### Stored data
_ _ _

(** What becomes of a write of the Task model whose [dueDate] is a
    string the schema cannot cast to a Date.  [next] is the run of the
    handler on the body without that due date: the checks that stand
    before the write ([404], [403]) read no due date and answer as they
    do there; the write itself ([Task.create], [findByIdAndUpdate] with
    [runValidators]) is refused by the cast, the handler hands the error
    to [next(error)], and nothing is stored. *)
Definition cast_error {A S : Type} (s : S) (next : Response A * S) : Response A * S :=
  match fst next with
  | Ok _ _ _ => (Thrown, s)
  | _ => next
  end.

(** The due date of the body is one [new Date] does not read. *)
Definition due_unread {Id : Type} (body : RawBody Id) : bool :=
  match raw_dueDate body with
  | Some (IsoUnread _) => true
  | _ => false
  end.

(** [router.route('/').post(validateTask, createTask)] on the database;
    [now] is the clock of the validator, [later] the one of the handler. *)
Definition post_task_db {Id : Type} `{Ident Id} (db : Db) (user : Id)
    (body : RawBody Id) (now later : Z) (new_id : Id)
    : Response (PopulatedTask Id) * Db :=
  handleValidationErrors (validateTask now body) db
    (if due_unread body then
       cast_error db (createTask_db db user (sanitized body) later new_id)
     else createTask_db db user (sanitized body) later new_id).

(** The same route on the memory store.  [tasks.create] casts nothing:
    it stores the due date as the string it came as, also one in which
    [new Date] reads no instant; the model shows the stored task with the
    instant of its due date, so without one in that case. *)
Definition post_task_memory (s : memoryStore.State) (user : N) (body : RawBody N)
    (now later : Z) : Response (PopulatedTask N) * memoryStore.State :=
  handleValidationErrors (validateTask now body) s
    (createTask_memory s user (sanitized body) later).

(** [router.route('/:id').put(validateTask, updateTask)]. *)
Definition put_task {Id : Type} `{Ident Id} (db : Db) (user : Id) (id : Id)
    (body : RawBody Id) (now later : Z)
    : Response (option (PopulatedTask Id)) * Db :=
  handleValidationErrors (validateTask now body) db
    (if due_unread body then
       cast_error db (updateTask db user id (sanitized body) later)
     else updateTask db user id (sanitized body) later).

(* ------------------------------------------------------------------ *)
(** ** The order the specification words for the list *)

(** Severity of a priority: high before medium before low before
    backlog. *)
Definition severity (p : Priority) : Z :=
  match p with high => 0 | medium => 1 | low => 2 | backlog => 3 end.

(** [a] may stand before [b] in a list sorted by severity, then by
    position ascending, then by creation time descending. *)
Definition severity_le {Id : Type} (a b : Task Id) : Prop :=
  severity (priority a) < severity (priority b)
  \/ (severity (priority a) = severity (priority b)
      /\ (position a < position b
          \/ (position a = position b /\ createdAt b <= createdAt a))).

(** The count of the non-archived tasks of [user] in lane [p]. *)
Definition lane_count {Id : Type} `{Ident Id} (c : list (Task Id)) (user : Id)
    (p : Priority) : Z :=
  Z.of_nat
    (List.length
       (filter
          (fun t => id_eqb (assignee t) user && negb (isArchived t)
                    && priority_eqb (priority t) p)
          c)).

(* ------------------------------------------------------------------ *)
(** ** Predicates the properties are stated with *)

(** What the board answer must be for the collection [c], the user and
    the limit: the four lanes in order, each with the count of its lane. *)
Definition lanes_of {Id : Type} `{Ident Id} (c : list (Task Id)) (user : Id)
    (limit : Z) (b : BoardData Id) : Prop :=
  map fst b = [high; medium; low; backlog] /\
  forall p lane, In (p, lane) b ->
    totalCount lane = lane_count c user p /\
    0 <= totalCount lane /\
    hasMore lane = (limit <? totalCount lane) /\
    (totalCount lane = 0 -> lane_tasks lane = []).


(** What the pagination block must be for [total] selected tasks, the
    page and the limit; [k] is the number of pages, the least integer
    with [total <= k * limit]. *)
Definition page_block (total page limit k : Z) (pg : Pagination) : Prop :=
  pg_page pg = page /\
  pg_limit pg = limit /\
  totalTasks pg = total /\
  totalPages pg = Finite k /\
  (k - 1) * limit < total <= k * limit /\
  hasNext pg = (page <? k) /\
  hasPrev pg = (1 <? page).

_ _ _

### PROBLEM TO WORK ON
In the entries above, find the line with "(** [router.route('/').post(validateTask, createTask)]" and the line with "cast_error db (createTask_db", then restate word for word both of them and every line between, with nothing more.

### RESPONSE
(** [router.route('/').post(validateTask, createTask)] on the database;
    [now] is the clock of the validator, [later] the one of the handler. *)
Definition post_task_db {Id : Type} `{Ident Id} (db : Db) (user : Id)
    (body : RawBody Id) (now later : Z) (new_id : Id)
    : Response (PopulatedTask Id) * Db :=
  handleValidationErrors (validateTask now body) db
    (if due_unread body then
       cast_error db (createTask_db db user (sanitized body) later new_id)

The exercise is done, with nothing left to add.